::: DATA UNDER STUDY
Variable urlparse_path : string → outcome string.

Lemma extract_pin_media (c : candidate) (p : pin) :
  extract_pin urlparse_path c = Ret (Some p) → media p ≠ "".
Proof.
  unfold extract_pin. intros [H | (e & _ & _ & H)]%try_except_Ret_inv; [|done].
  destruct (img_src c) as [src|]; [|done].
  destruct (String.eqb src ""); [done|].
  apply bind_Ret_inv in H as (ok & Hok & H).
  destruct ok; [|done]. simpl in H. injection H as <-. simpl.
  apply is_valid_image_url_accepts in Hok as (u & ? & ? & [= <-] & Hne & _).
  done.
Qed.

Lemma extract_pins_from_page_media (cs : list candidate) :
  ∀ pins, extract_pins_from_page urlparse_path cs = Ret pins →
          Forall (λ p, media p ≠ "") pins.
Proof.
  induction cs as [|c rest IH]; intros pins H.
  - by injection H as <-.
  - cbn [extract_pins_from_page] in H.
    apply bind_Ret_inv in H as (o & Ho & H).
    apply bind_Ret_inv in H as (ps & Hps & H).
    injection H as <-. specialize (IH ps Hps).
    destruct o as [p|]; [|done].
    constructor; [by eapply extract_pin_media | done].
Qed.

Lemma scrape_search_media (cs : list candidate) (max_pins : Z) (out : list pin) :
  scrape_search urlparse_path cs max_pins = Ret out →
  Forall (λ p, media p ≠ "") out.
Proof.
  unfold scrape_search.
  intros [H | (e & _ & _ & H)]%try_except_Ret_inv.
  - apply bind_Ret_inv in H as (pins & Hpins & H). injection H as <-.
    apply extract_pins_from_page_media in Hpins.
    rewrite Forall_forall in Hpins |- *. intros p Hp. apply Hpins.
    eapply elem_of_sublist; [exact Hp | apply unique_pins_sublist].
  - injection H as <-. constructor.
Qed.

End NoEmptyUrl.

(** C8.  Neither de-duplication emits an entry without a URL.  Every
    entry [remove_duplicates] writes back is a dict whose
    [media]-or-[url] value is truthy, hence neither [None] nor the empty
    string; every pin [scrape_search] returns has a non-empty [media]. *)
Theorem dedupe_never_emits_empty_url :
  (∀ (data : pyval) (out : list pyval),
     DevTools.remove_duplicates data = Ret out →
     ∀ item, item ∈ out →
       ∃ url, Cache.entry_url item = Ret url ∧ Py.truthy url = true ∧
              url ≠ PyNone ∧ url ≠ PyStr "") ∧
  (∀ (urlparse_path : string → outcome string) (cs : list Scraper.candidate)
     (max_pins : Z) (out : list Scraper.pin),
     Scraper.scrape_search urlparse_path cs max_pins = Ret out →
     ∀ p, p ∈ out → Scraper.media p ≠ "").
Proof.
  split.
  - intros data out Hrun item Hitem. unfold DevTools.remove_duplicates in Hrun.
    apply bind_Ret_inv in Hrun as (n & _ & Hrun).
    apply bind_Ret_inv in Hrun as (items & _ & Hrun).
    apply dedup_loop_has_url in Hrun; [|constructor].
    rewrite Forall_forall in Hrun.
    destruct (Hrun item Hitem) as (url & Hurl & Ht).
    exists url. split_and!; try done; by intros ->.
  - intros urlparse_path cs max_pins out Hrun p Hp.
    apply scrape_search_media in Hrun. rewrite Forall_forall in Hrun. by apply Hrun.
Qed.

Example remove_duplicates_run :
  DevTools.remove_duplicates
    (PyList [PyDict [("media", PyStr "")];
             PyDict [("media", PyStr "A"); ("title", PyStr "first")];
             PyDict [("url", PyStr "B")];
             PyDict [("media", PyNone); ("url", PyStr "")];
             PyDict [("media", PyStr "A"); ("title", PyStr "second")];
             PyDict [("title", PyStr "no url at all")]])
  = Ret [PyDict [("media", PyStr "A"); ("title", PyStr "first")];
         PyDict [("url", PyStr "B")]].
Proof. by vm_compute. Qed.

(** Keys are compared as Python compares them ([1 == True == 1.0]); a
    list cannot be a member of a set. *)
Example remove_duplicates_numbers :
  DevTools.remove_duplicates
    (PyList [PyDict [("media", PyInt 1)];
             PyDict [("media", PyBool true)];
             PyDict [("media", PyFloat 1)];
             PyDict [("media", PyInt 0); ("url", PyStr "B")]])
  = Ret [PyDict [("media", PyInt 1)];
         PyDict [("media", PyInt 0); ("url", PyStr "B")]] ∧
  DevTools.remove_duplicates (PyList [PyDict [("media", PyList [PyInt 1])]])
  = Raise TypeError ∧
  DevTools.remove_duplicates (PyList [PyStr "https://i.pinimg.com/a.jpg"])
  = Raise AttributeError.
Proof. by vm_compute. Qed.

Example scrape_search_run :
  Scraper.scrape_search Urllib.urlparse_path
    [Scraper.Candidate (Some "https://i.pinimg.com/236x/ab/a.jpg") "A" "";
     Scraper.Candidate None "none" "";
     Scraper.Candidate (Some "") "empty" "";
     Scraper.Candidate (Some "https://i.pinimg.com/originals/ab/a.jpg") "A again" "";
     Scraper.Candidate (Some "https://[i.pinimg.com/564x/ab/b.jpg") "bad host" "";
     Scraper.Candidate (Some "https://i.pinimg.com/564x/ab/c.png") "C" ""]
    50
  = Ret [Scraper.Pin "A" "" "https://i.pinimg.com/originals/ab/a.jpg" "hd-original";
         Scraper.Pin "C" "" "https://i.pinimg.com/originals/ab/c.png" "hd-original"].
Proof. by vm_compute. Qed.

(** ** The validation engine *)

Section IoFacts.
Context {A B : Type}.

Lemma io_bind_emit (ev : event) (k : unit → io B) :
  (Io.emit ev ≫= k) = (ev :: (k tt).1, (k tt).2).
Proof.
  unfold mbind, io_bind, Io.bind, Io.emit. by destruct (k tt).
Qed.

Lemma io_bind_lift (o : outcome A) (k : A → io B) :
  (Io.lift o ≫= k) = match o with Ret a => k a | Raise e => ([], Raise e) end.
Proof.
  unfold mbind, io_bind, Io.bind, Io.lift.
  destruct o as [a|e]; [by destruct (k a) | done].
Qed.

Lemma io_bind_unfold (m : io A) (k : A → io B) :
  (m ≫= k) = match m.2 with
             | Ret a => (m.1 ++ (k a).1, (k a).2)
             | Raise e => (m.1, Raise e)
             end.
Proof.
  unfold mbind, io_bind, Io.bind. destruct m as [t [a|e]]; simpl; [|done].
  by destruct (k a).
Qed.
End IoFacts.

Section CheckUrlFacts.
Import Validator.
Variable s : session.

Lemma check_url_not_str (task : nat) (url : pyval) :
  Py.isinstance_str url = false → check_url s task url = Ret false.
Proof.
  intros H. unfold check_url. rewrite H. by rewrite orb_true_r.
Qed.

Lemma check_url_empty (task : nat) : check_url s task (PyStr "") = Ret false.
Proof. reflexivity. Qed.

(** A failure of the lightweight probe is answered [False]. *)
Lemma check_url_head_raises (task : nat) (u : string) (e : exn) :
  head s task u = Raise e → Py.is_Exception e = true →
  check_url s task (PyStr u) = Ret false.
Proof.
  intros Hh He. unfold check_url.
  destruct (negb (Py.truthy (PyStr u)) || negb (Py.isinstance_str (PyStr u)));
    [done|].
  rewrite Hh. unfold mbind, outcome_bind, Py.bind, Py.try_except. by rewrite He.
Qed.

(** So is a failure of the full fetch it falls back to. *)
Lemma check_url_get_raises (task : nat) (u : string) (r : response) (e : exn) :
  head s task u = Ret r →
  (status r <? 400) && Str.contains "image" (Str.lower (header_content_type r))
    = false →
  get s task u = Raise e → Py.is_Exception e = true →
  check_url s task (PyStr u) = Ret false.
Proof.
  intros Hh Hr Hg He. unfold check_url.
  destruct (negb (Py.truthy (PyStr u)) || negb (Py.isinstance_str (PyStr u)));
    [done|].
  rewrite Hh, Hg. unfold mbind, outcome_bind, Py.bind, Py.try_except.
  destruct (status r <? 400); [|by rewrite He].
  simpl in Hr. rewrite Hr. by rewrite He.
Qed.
::::::
::: DATA UNDER STUDY
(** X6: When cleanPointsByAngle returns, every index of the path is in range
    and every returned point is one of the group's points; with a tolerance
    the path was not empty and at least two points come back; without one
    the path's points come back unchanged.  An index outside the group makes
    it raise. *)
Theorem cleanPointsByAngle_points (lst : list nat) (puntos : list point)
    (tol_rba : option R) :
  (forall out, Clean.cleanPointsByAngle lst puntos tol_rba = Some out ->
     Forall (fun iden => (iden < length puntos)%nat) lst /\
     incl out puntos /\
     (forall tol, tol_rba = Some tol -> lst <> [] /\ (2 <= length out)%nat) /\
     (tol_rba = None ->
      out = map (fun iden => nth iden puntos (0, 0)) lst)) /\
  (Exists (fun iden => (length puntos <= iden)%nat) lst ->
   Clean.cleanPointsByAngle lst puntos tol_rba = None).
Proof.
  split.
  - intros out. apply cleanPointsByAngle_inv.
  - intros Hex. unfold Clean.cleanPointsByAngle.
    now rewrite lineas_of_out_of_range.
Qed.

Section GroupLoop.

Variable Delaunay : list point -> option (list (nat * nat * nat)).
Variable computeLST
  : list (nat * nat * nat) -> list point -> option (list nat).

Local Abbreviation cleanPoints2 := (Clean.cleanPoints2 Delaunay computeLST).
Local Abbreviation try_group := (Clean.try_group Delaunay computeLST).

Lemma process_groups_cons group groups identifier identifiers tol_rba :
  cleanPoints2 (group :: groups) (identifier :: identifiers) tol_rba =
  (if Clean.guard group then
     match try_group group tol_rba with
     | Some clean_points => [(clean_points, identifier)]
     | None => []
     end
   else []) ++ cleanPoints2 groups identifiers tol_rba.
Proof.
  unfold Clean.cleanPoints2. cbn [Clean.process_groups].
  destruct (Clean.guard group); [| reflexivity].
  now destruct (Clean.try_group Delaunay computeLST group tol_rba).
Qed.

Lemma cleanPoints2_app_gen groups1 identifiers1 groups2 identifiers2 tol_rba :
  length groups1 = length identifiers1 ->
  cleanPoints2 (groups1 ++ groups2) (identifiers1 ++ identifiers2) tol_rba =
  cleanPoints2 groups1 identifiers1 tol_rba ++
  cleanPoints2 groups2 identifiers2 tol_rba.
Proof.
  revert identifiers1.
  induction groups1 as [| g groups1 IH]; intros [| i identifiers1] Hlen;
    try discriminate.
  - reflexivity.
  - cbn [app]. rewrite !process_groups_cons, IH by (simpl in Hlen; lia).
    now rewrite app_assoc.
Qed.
::::::
::: DATA UNDER STUDY
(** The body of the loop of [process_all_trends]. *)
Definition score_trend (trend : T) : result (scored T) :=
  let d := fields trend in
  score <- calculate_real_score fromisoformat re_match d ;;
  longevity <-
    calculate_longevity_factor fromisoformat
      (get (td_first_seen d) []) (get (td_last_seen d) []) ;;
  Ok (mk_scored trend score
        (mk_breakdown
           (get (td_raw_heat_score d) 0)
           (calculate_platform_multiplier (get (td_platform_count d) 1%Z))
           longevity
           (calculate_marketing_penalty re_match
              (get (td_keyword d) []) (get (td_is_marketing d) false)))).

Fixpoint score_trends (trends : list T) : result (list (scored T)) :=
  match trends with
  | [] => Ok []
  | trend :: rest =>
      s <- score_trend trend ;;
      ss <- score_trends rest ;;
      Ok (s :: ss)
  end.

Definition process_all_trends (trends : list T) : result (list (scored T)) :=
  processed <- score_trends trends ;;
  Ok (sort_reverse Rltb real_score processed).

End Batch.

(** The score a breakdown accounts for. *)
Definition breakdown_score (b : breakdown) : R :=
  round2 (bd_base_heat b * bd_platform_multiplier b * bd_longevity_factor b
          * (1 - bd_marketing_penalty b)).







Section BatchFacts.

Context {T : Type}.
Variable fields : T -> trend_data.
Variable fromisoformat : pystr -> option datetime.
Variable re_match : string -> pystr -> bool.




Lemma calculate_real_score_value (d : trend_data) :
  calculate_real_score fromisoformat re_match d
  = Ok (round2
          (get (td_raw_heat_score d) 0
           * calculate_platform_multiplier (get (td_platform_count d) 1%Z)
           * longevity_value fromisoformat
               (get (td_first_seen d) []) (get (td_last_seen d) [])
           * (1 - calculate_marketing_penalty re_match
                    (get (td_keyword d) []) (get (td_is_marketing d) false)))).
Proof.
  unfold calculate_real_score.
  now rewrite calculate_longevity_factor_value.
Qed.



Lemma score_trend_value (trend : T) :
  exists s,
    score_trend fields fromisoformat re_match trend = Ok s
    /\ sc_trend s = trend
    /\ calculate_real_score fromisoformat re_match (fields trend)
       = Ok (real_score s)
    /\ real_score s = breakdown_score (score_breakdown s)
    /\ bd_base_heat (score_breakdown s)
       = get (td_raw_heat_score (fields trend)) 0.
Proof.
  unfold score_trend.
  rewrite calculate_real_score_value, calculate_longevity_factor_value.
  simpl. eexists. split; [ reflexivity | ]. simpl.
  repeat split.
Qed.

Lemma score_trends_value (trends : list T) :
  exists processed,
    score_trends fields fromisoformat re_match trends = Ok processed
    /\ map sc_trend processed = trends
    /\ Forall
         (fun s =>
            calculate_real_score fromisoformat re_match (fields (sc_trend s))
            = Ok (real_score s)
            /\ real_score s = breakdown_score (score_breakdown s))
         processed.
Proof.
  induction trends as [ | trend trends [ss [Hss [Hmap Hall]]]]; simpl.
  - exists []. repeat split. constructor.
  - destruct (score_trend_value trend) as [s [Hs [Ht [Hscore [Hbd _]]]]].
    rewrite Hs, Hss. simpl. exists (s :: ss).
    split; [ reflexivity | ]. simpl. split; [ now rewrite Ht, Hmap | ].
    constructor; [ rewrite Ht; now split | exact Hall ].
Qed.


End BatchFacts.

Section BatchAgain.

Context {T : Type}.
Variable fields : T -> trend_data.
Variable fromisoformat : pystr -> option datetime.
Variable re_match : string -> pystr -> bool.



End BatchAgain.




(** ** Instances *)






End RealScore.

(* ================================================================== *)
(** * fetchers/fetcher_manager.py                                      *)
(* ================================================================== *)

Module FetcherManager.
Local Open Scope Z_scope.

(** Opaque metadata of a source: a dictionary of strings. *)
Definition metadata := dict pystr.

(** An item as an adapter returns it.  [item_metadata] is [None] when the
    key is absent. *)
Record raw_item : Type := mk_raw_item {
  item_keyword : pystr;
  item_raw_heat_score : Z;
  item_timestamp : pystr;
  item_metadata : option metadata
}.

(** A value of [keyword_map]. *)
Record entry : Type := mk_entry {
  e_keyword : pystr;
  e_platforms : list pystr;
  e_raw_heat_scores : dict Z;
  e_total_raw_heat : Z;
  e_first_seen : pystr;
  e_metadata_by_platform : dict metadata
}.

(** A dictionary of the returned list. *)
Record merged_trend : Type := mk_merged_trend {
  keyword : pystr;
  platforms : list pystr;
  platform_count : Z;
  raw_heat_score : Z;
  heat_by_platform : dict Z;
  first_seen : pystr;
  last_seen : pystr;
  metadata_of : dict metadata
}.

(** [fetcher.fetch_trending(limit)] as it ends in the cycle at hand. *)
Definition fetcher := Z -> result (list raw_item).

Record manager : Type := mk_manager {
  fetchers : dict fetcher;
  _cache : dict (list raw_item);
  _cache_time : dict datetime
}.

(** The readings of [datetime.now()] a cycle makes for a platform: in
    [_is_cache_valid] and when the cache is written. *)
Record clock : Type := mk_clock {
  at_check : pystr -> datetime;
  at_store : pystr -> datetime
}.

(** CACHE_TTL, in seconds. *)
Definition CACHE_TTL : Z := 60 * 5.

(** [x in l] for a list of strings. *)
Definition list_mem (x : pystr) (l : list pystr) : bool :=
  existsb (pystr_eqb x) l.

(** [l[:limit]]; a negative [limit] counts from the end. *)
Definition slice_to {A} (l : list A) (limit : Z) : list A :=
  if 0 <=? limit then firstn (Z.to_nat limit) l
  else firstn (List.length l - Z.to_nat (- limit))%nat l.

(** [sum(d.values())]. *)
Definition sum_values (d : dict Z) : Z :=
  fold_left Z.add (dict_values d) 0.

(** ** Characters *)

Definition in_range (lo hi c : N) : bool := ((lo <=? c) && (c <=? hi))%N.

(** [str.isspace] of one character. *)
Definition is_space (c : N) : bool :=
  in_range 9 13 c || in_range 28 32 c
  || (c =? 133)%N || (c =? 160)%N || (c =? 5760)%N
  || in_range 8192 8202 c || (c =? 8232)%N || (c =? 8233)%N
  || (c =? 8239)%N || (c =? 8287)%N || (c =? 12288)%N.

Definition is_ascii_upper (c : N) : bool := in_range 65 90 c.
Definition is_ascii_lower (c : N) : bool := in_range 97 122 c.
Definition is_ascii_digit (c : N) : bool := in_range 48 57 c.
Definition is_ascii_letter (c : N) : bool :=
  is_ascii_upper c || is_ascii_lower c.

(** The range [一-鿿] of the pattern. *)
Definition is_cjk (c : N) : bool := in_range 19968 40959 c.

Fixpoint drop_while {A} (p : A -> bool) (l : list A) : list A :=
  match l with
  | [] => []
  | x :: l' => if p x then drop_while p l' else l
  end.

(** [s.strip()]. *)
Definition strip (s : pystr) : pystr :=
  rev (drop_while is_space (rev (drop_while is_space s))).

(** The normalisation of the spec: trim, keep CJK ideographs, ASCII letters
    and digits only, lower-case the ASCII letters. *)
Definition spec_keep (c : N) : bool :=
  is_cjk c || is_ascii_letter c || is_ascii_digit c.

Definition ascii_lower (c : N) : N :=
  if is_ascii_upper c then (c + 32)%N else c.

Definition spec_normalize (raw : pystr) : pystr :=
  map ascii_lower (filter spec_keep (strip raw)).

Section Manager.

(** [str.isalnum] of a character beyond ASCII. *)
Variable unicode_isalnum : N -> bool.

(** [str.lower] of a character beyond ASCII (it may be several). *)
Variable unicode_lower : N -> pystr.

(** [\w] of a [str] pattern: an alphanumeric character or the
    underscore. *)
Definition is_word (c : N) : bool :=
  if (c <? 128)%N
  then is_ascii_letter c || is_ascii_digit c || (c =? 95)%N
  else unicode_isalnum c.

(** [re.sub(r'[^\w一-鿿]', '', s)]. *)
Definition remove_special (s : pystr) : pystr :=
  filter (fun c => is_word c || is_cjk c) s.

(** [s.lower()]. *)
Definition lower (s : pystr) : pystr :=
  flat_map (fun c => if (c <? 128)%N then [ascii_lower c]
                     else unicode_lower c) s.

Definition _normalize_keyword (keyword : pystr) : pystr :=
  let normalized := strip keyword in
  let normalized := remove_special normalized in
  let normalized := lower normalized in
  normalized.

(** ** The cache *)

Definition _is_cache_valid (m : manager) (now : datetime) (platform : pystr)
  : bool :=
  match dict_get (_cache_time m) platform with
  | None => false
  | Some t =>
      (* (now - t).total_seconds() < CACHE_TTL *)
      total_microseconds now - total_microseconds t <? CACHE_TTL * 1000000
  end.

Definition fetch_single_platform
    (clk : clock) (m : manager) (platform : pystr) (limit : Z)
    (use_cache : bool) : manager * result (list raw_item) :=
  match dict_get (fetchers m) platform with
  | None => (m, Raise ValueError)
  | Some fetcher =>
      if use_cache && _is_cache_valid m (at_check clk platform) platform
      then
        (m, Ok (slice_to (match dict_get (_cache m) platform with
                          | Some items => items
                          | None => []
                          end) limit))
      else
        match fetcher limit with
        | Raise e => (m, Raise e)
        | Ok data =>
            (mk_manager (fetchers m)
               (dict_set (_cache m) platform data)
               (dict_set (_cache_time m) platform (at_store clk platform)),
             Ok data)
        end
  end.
::::::
PROBLEM STATEMENT: Among the entries above, locate the lines containing "(** A dictionary of the returned list. *)" and "(** [fetcher.fetch_trending(limit)] as", and transcribe exactly those two lines and all lines between.

REPLY TO THE TASK:
(** A dictionary of the returned list. *)
Record merged_trend : Type := mk_merged_trend {
  keyword : pystr;
  platforms : list pystr;
  platform_count : Z;
  raw_heat_score : Z;
  heat_by_platform : dict Z;
  first_seen : pystr;
  last_seen : pystr;
  metadata_of : dict metadata
}.

(** [fetcher.fetch_trending(limit)] as it ends in the cycle at hand. *)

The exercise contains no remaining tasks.